WORK TO COMPLETE. Produce an exact copy of the data below.
[TASK INPUTS Boundary: Start]
Lemma create_tx_context_makes req b : makes_context req b (create_tx_context req b).
Proof.
  unfold makes_context, create_tx_context, indexed. case_test; cbn [fst snd]; [|by split_and!; [|repeat constructor| |constructor]].
  set (ctx := create_tx_context_gut _ _ b). pose proof (find_in_insert (req_xid req) ctx (tx_context_ b)) as Hf.
  pose proof (insert_in_length (req_xid req) ctx (tx_context_ b)) as Hl.
  pose proof (insert_in_ok (req_xid req) ctx (tx_context_ b)) as Ho.
  assert (Forall block_event (if bool_decide (cc_opt_dsb_node_id_ b = Some 0) then [AssertFailed] else [])) as Hb
    by by case_test; repeat constructor.
  destruct (insert_in (req_xid req) ctx (tx_context_ b)) as [ok ts]. cbn [fst snd] in *.
  destruct ok; cbn [fst snd]; [|by split_and!; [| | |constructor]].
  assert (∀ x, view x (b <| tx_context_ := ts |>) =
    if decide (x = req_xid req) then (view x b) <| v_ctx := Some ctx |> else view x b) as Hv.
  { intros x. unfold view. simpl. rewrite Hf. destruct (decide (x = req_xid req)); [by rewrite decide_True|].
    by rewrite decide_False by naive_solver. }
  split_and!; [by split_and!|done| |].
  - intros x Hx. by rewrite view_post_ctx, decide_False, Hv, decide_False.
  - rewrite view_post_ctx, decide_True, Hv, decide_True by done. apply (nc_new req (node_id_ b) (view (req_xid req) b)). by apply Ho.
Qed.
[TASK INPUTS Boundary: End]
RESULT OF THE TASK.
Lemma create_tx_context_makes req b : makes_context req b (create_tx_context req b).
Proof.
  unfold makes_context, create_tx_context, indexed. case_test; cbn [fst snd]; [|by split_and!; [|repeat constructor| |constructor]].
  set (ctx := create_tx_context_gut _ _ b). pose proof (find_in_insert (req_xid req) ctx (tx_context_ b)) as Hf.
  pose proof (insert_in_length (req_xid req) ctx (tx_context_ b)) as Hl.
  pose proof (insert_in_ok (req_xid req) ctx (tx_context_ b)) as Ho.
  assert (Forall block_event (if bool_decide (cc_opt_dsb_node_id_ b = Some 0) then [AssertFailed] else [])) as Hb
    by by case_test; repeat constructor.
  destruct (insert_in (req_xid req) ctx (tx_context_ b)) as [ok ts]. cbn [fst snd] in *.
  destruct ok; cbn [fst snd]; [|by split_and!; [| | |constructor]].
  assert (∀ x, view x (b <| tx_context_ := ts |>) =
    if decide (x = req_xid req) then (view x b) <| v_ctx := Some ctx |> else view x b) as Hv.
  { intros x. unfold view. simpl. rewrite Hf. destruct (decide (x = req_xid req)); [by rewrite decide_True|].
    by rewrite decide_False by naive_solver. }
  split_and!; [by split_and!|done| |].
  - intros x Hx. by rewrite view_post_ctx, decide_False, Hv, decide_False.
  - rewrite view_post_ctx, decide_True, Hv, decide_True by done. apply (nc_new req (node_id_ b) (view (req_xid req) b)). by apply Ho.
Qed.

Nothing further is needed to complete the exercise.